Population Growth and the Environment
Unrestricted population growth is having a negative effect on the U.S. population and environment.
Fast Facts
- New immigrants and their U.S.-born children currently make up 75 to 80 percent of our annual population growth.
- Our country’s population is estimated to increase by approximately 77 million people – from 327 million in 2019 to 404 million in 2060 – in only four decades.
- Forty-four percent of all U.S. land area is used as productive land or to support agriculture. However, this percentage is declining due to suburban development.
- In spite of the impact of mass immigration on the environment, America’s leading environmentalist groups remain silent.
Population and Environment Effects of Immigration
Unrestricted population growth is having a negative effect on the U.S. population and environment. New immigrants and their U.S.- born children currently make up 75 to 80 percent of our annual population growth. The consequences are most visible in the nation’s water supply, agriculture, biodiversity, energy usage, forests, land use, and sprawl.
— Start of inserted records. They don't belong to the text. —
(** Filling the first free place and linking it in keeps the invariant. *)
Lemma Q_send h ql1 ql2 n fl l1 l2 m ptr prio h' :
  Q h (ql1 ++ ql2) (n :: fl) (l1 ++ l2) → zlen ptr <= mq_msgsize (mqh_attr h) → msgs h !! n = Some m →
  Forall2 (holds_msg h) ql1 l1 → Forall2 (holds_msg h) ql2 l2 →
  Forall (λ x, prio <= x.1) l1 → (match l2 with [] => True | x :: _ => x.1 < prio end) →
  linked (mpred Head ql1) n (default 0 (head ql2)) (filled n m ptr prio h) h' →
  Q (set_curmsgs (λ c, c + 1) h') (ql1 ++ n :: ql2) fl (enqueue prio ptr (l1 ++ l2)).
Proof.
  intros [Hh Hf Hnd Hmax Hpos Hcur Hms Hso Hsz Hdom] Hlen Hm H1 H2 H3 H4 [[Ka _ _ _ Km Kd] Kn].
  assert (NoDup ((ql1 ++ n :: ql2) ++ fl)) as Hnd'.
  { eapply NoDup_Permutation_proper, Hnd. rewrite <- !app_assoc. simpl. by rewrite <- !Permutation_middle. }
  assert (n ∉ (ql1 ++ ql2) ++ fl) as Hn.
  { rewrite <- Permutation_middle in Hnd. by apply NoDup_cons in Hnd as [? _]. }
  destruct Hf as (_ & Hn0 & Hf). cbn in Ka.
  assert (∀ x, nxt (set_curmsgs (λ c, c + 1) h') x = nxt h' x) as Kx by done.
  assert (∀ i x, holds_msg h i x → i ≠ n → holds_msg (set_curmsgs (λ c, c + 1) h') i x) as Kh.
  { intros i x Hi Hin. apply Km. by apply filled_holds. }
  assert (∀ i, i ∈ ql1 ++ ql2 ++ fl → i ≠ n) as Hne.
  { intros i Hi ->. apply Hn. by rewrite <- app_assoc. }
  split.
  - eapply (mchain_insert (nxt (filled n m ptr prio h))); rewrite ?Kx, ?Kn; try done.
    + eapply mchain_ext; [exact Hh|by apply filled_nxt|intros; by apply filled_nxt].
    + by apply NoDup_app in Hnd as [? _].
    + set_solver.
    + by rewrite decide_True.
    + rewrite decide_False, decide_True; [done..|]. intros E.
      destruct (mpred_cases Head ql1) as [[_ Ep]|(i & Hi & Ep)]; rewrite Ep in E; simplify_eq. set_solver.
    + intros x Hx Hxn. by rewrite Kx, Kn, decide_False, decide_False.
  - assert (∀ x, (x = Free ∨ ∃ i, i ∈ fl ∧ x = Msg i) → x ≠ mpred Head ql1 ∧ x ≠ Msg n) as Hx.
    { intros x Hx. split; intros ->.
      - destruct (mpred_cases Head ql1) as [[_ Ep]|(i & Hi & Ep)]; rewrite Ep in Hx;
          destruct Hx as [?|(j & Hj & E)]; simplify_eq.
        apply NoDup_app in Hnd as (_ & Hd & _). apply (Hd j); set_solver.
      - destruct Hx as [?|(j & Hj & E)]; simplify_eq. set_solver. }
    assert (nxt h (Msg n) = Some (msg_next m)) as Hnm by (cbn; by rewrite Hm).
    eapply (mchain_ext (λ x, if decide (x = Free) then nxt h (Msg n) else nxt h x)).
    + destruct fl as [|i fl]; simpl in *; [done|]. destruct Hf as (? & ? & Hf). split_and!; [done..|].
      eapply mchain_ext; [exact Hf|done..].
    + rewrite Kx, Kn. destruct (Hx Free (or_introl eq_refl)). rewrite !decide_False by done. by rewrite Hnm.
    + intros i Hi. rewrite Kx, Kn. destruct (Hx (Msg i)) as [? ?]; [right; eauto|].
      rewrite !decide_False by done. by apply filled_nxt.
  - done.
  - cbn. rewrite Ka, <- Hmax. unfold zlen. rewrite !length_app. simpl. lia.
  - cbn. by rewrite Ka.
  - cbn. rewrite Ka, Hcur. unfold zlen. rewrite !length_app. simpl. lia.
  - rewrite enqueue_split by done. apply Forall2_app; [|constructor].
    + eapply Forall2_holds; [exact H1|]. intros. apply Kh; [done|]. apply Hne. set_solver.
    + apply Km, filled_new.
    + eapply Forall2_holds; [exact H2|]. intros. apply Kh; [done|]. apply Hne. set_solver.
  - by apply enqueue_by_prio.
  - cbn. rewrite Ka. apply Forall_forall. intros x [->|Hx]%enqueue_elem; [done|]. by eapply Forall_forall in Hsz.
  - intros i Hi. apply elem_of_dom. cbn. rewrite Kd. cbn. rewrite dom_insert, elem_of_union, elem_of_singleton.
    destruct (decide (i = n)); [by left|right]. apply elem_of_dom, Hdom. set_solver.
Qed.

Lemma nodup_size (ms : gmap Z mymsg_hdr) l :
  NoDup l → (∀ i, i ∈ l → is_Some (ms !! i)) → (length l <= size ms)%nat.
Proof.
  intros Hn Hd. rewrite <- size_dom, <- (size_list_to_set (C := gset Z) l Hn).
  apply subseteq_size. intros i Hi%elem_of_list_to_set. by apply elem_of_dom, Hd.
Qed.

(** The part of the state a call must not touch. *)
Record qkept (s s' : mq) : Prop := MkQkept {
  qk_info : info s' = info s;
  qk_max : mq_maxmsg (attr s') = mq_maxmsg (attr s);
  qk_size : mq_msgsize (attr s') = mq_msgsize (attr s);
  qk_event : mqh_event (hdr s') = mqh_event (hdr s) }.

Lemma hkept_filled n m ptr prio h :
  mqh_attr (filled n m ptr prio h) = mqh_attr h ∧ mqh_nwait (filled n m ptr prio h) = mqh_nwait h ∧
  mqh_pid (filled n m ptr prio h) = mqh_pid h ∧ mqh_event (filled n m ptr prio h) = mqh_event h.
Proof. done. Qed.

Lemma send_body_run s ql fl l ptr prio :
  Q (hdr s) ql fl l → fl ≠ [] → zlen ptr <= mq_msgsize (attr s) →
  wp (send_body ptr prio) (λ rc s', rc = 0 ∧ queue (hdr s') (enqueue prio ptr l) ∧ qkept s s' ∧
    errno s' = errno s ∧ sigs s' = sigs s ∧ mqh_nwait (hdr s') = mqh_nwait (hdr s) ∧
    mqh_pid (hdr s') = mqh_pid (hdr s) ∧
    wakes s' = if l is [] then S (wakes s) else wakes s) s.
Proof.
  intros HQ Hfl Hlen. destruct fl as [|n fl]; [done|]. clear Hfl. pose proof HQ as HQ0.
  destruct HQ as [Hh (Hfr & Hn0 & Hf) Hnd Hmax Hpos Hcur Hms Hso Hsz Hdom]. cbn in Hfr.
  destruct (Hdom n) as [m Hm]; [set_solver|]. injection Hfr as Hfr.
  assert (n ∉ ql) as Hnq by (apply NoDup_app in Hnd as (_ & Hd & _); intros Hi; apply (Hd n Hi); by left).
  unfold send_body, set_msg, upd_hdr, pthread_cond_signal. wp_step. rewrite Hfr. replace (n =? 0) with false by lia.
  wp_step. eapply wp_run; [by apply get_msg_run|]. wp_step. wp_step. wp_step. wp_step.
  cbn [hdr set_hdr msgs set_msgs set_mqh_free mqh_head].
  match goal with |- wp _ _ (set_hdr ?h1 ?s1) => change (set_hdr h1 s1) with (set_hdr (filled n m ptr prio (hdr s)) s) end.
  set (h1 := filled n m ptr prio (hdr s)).
  assert (mqh_head (hdr s) = default 0 (head ql)) as ->.
  { destruct ql; cbn in Hh |- *; [congruence|]. destruct Hh as [Hh _]. by injection Hh. }
  wp_step. eapply wp_mono; [apply (send_loop_run prio n ql l _ None (set_hdr h1 s) (msg_next m))|].
  - eapply mchain_ext; [exact Hh|by apply filled_nxt|intros; by apply filled_nxt].
  - eapply Forall2_holds; [exact Hms|]. intros i x Hi Hx. apply filled_holds; [|done]. by intros ->.
  - cbn [msgs filled set_mqh_free set_msgs]. apply Nat.lt_succ_r, nodup_size.
    + by apply NoDup_app in Hnd as [? _].
    + intros i Hi. apply lookup_insert_is_Some'. right. apply Hdom. set_solver.
  - done.
  - done.
  - cbn. by rewrite lookup_insert_eq.
  - cbn beta. intros _ s' (h' & ql1 & ql2 & l1 & l2 & -> & -> & -> & H1 & H3 & H4 & H5). cbn [hdr set_hdr] in *.
    assert (Forall2 (holds_msg (hdr s)) ql1 l1) as H1'.
    { eapply Forall2_holds; [exact H1|]. intros i x Hi. apply filled_holds. set_solver. }
    assert (Forall2 (holds_msg (hdr s)) ql2 l2) as H2'.
    { apply Forall2_app_inv in Hms as [_ ?]; [done|]. by eapply Forall2_length. }
    pose proof H5 as [[Ka Kw Kp Ke _ _] _].
    assert (queue (set_curmsgs (λ c, c + 1) h') (enqueue prio ptr (l1 ++ l2))) as Hq.
    { eexists _, _. by eapply Q_send. }
    wp_step. unfold attr. cbn [hdr set_hdr].
    assert ((mq_curmsgs (mqh_attr h') =? 0) = match l1 ++ l2 with [] => true | _ => false end) as ->.
    { rewrite Ka. cbn. pose proof (Q_empty _ _ _ _ HQ0) as He. destruct (l1 ++ l2); [by apply Z.eqb_eq, He|].
      apply Z.eqb_neq. intros E. by apply He in E. }
    destruct (l1 ++ l2) as [|y yl]; wp_step; wp_step; wp_step; split_and!; try done;
      split; unfold attr; cbn; by rewrite ?Ka, ?Ke.
Qed.

(** The first message taken off the queue and put on the free list. *)
Definition taken (n : Z) (m : mymsg_hdr) (h : mymq_hdr) : mymq_hdr :=
  put Free n (put (Msg n) (mqh_free h) (put Head (msg_next m) h)).

Lemma taken_nxt n m h x : msgs h !! n = Some m →
  nxt (taken n m h) x =
    match x with Head => Some (msg_next m) | Free => Some n | Msg i => if decide (i = n) then nxt h Free else nxt h x end.
Proof.
  intros Hm. unfold taken. rewrite (nxt_put _ Free (mqh_free (put (Msg n) (mqh_free h) (put Head (msg_next m) h)))) by done.
  rewrite (nxt_put _ (Msg n) (msg_next m)) by (cbn; by rewrite Hm). rewrite (nxt_put _ Head (mqh_head h)) by done.
  destruct x; repeat case_decide; simplify_eq; done.
Qed.

Lemma hkept_taken n m h : hkept h (taken n m h).
Proof. etrans; [|apply hkept_put]. etrans; apply hkept_put. Qed.

Lemma Q_receive h n ql fl x l m :
  Q h (n :: ql) fl (x :: l) → msgs h !! n = Some m →
  Q (set_curmsgs (λ c, c - 1) (taken n m h)) ql (n :: fl) l.
Proof.
  intros [Hh Hf Hnd Hmax Hpos Hcur Hms Hso Hsz Hdom] Hm. destruct Hh as (_ & Hn0 & Hh).
  destruct (hkept_taken n m h) as [Ka _ _ _ Km Kd].
  assert (∀ y, nxt (set_curmsgs (λ c, c - 1) (taken n m h)) y = nxt (taken n m h) y) as Kx by done.
  simpl in Hnd. apply NoDup_cons in Hnd as [Hn Hnd].
  assert (∀ i, i ∈ ql ++ fl → nxt (taken n m h) (Msg i) = nxt h (Msg i)) as Hi.
  { intros i Hi. rewrite taken_nxt, decide_False; [done| |done]. by intros ->. }
  apply Forall2_cons in Hms as [_ Hms]. apply Forall_cons in Hsz as [_ Hsz].
  split.
  - assert (nxt h (Msg n) = Some (msg_next m)) as Hnm by (cbn; by rewrite Hm).
    destruct ql as [|i ql]; cbn [mchain] in *; rewrite Kx, taken_nxt by done; [congruence|].
    destruct Hh as (H1 & H2 & H3). split_and!; [congruence|done|].
    eapply mchain_ext; [exact H3|apply Hi; set_solver|intros; apply Hi; set_solver].
  - cbn [mchain]. rewrite Kx, taken_nxt by done. split_and!; [done..|].
    destruct fl as [|i fl]; cbn [mchain] in *; rewrite Kx, taken_nxt, decide_True by done; [done|].
    destruct Hf as (H1 & H2 & H3). split_and!; [done..|].
    eapply mchain_ext; [exact H3|apply Hi; set_solver|intros; apply Hi; set_solver].
  - rewrite <- Permutation_middle. by apply NoDup_cons.
  - q_simpl. rewrite Ka, <- Hmax. unfold zlen. simpl. rewrite !length_app. simpl. lia.
  - q_simpl. by rewrite Ka.
  - q_simpl. rewrite Ka, Hcur, zlen_cons. lia.
  - eapply Forall2_holds; [exact Hms|]. intros i y _. apply Km.
  - by inversion Hso.
  - q_simpl. by rewrite Ka.
  - intros i Hin. apply elem_of_dom. cbn [msgs set_curmsgs set_mqh_attr]. rewrite Kd. apply elem_of_dom, Hdom. set_solver.
Qed.

Lemma receive_body_run s ql fl p b l :
  Q (hdr s) ql fl ((p, b) :: l) →
  wp receive_body (λ r s', r = Received (zlen b) b p ∧ queue (hdr s') l ∧ qkept s s' ∧
    errno s' = errno s ∧ sigs s' = sigs s ∧ mqh_nwait (hdr s') = mqh_nwait (hdr s) ∧
    mqh_pid (hdr s') = mqh_pid (hdr s) ∧
    wakes s' = if 1 + zlen l =? mq_maxmsg (attr s) then S (wakes s) else wakes s) s.
Proof.
  intros HQ.
  pose proof (Q_msgs _ _ _ _ HQ) as Hms. apply Forall2_cons_inv_r in Hms as (n & ql' & Hx & _ & ->).
  destruct Hx as (m & Hm & Hp & Hl & Hb). cbn in Hp, Hl, Hb.
  destruct (Q_head _ _ _ _ HQ) as (Hh & Hn0 & _). cbn in Hh. injection Hh as Hh.
  pose proof (queue_length _ _ _ _ HQ) as Hcur. rewrite zlen_cons in Hcur.
  unfold receive_body, set_msg, upd_hdr, pthread_cond_signal. wp_step. rewrite Hh. replace (n =? 0) with false by lia.
  wp_step. eapply wp_run; [by apply get_msg_run|]. wp_step. wp_step. wp_step. wp_step. wp_step.
  cbn [hdr set_hdr].
  assert (set_mqh_free n (set_msgs (<[n := set_msg_next (mqh_free (set_mqh_head (msg_next m) (hdr s))) m]>
    (msgs (set_mqh_head (msg_next m) (hdr s)))) (set_mqh_head (msg_next m) (hdr s))) = taken n m (hdr s)) as ->.
  { unfold taken. cbn [put set_mqh_head msgs]. rewrite Hm. done. }
  destruct (hkept_taken n m (hdr s)) as [Ka Kw Kp Ke _ _].
  assert (queue (set_curmsgs (λ c, c - 1) (taken n m (hdr s))) l) as Hq by (eexists _, _; by eapply Q_receive).
  unfold attr. cbn [hdr set_hdr]. rewrite Ka. unfold attr in *. rewrite <- Hcur.
  destruct (_ =? _); wp_step; wp_step; wp_step; split_and!; try done;
    try (split; q_simpl; by rewrite ?Ka, ?Ke); by rewrite Hb, Hl, Hp.
Qed.

(** ** The calls *)

Definition open_mqd (s : mq) : Prop := mqi_magic (info s) = MQI_MAGIC.
Definition is_nonblock (i : mymq_info) : bool := negb (Z.land (mqi_flags i) O_NONBLOCK =? 0).

(** What [mymq_send] returns on a queue that holds [l], and its error number. *)
Definition send_ret (h : mymq_hdr) (i : mymq_info) (l : pq) (ptr : list Z) : option Z * option Z :=
  if mq_msgsize (mqh_attr h) <? zlen ptr then (Some (-1), Some EMSGSIZE)
  else if zlen l <? mq_maxmsg (mqh_attr h) then (Some 0, None)
  else if is_nonblock i then (Some (-1), Some EAGAIN) else (None, None).

Definition send_queue (r : option Z) (ptr : list Z) (prio : Z) (l : pq) : pq :=
  if decide (r = Some 0) then enqueue prio ptr l else l.

Definition set_err (e : option Z) (old : Z) : Z := default old e.

Lemma Q_hdr_ext h h' ql fl l :
  Q h ql fl l → mqh_attr h' = mqh_attr h → mqh_head h' = mqh_head h → mqh_free h' = mqh_free h →
  msgs h' = msgs h → Q h' ql fl l.
Proof.
  intros [H1 H2 H3 H4 H5 H6 H7 H8 H9 H10] Ea Eh Ef Em.
  assert (∀ x, nxt h' x = nxt h x) as Ex by (intros []; cbn; congruence).
  split; rewrite ?Ea; try done.
  - eapply mchain_ext; [exact H1|apply Ex|intros; apply Ex].
  - eapply mchain_ext; [exact H2|apply Ex|intros; apply Ex].
  - eapply Forall2_holds; [exact H7|]. intros i x _. unfold holds_msg. by rewrite Em.
  - intros i Hi. rewrite Em. by apply H10.
Qed.

Lemma notify_registered_run s : wp notify_registered (λ _ s', ∃ p, s' = set_hdr (set_mqh_pid p (hdr s)) (set_sigs (sigs s') s) ∧
    if negb (mqh_pid (hdr s) =? 0) && (mqh_nwait (hdr s) =? 0) then
      p = 0 ∧ sigs s' = if sigev_notify (mqh_event (hdr s)) =? SIGEV_SIGNAL
        then sigs s ++ [(mqh_pid (hdr s), sigev_signo (mqh_event (hdr s)), sigev_value (mqh_event (hdr s)))]
        else sigs s
    else p = mqh_pid (hdr s) ∧ sigs s' = sigs s) s.
Proof.
  unfold notify_registered, upd_hdr. wp_step. destruct (_ && _).
  - destruct (_ =? SIGEV_SIGNAL).
    + wp_step. wp_step. exists 0. by destruct s.
    + wp_step. wp_step. exists 0. by destruct s.
  - wp_step. exists (mqh_pid (hdr s)). destruct s as [[] ? ? ? ?]. done.
Qed.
- The lack of affordable fresh water has led some towns to halt development. Local solutions seem inadequate to address the national problem, which stems from unsustainable immigration policies.
- According to the EPA, immigration-driven population growth also impacts water pollution.
- 40 percent of all U.S. land area is used as productive land or to support agriculture. However, this percentage is declining due to suburban development.
- Biodiversity is under threat with human population now appropriating half of the continental U.S. for its sustenance, resulting in native species with increasingly degraded ecosystems.
- Increasing energy consumption is closely correlated to population growth, resulting in a growing release of greenhouse gases and fuel spills.
- America’s total forest cover has declined by a third since European colonization. The effects of unrestricted population growth are adding to that decline.
- Across America, cities are challenged to cope with the effects of overpopulation-induced urban crowding and sprawl. Only the federal government can lawfully adopt measures aimed at stabilizing the population by curtailing mass immigration.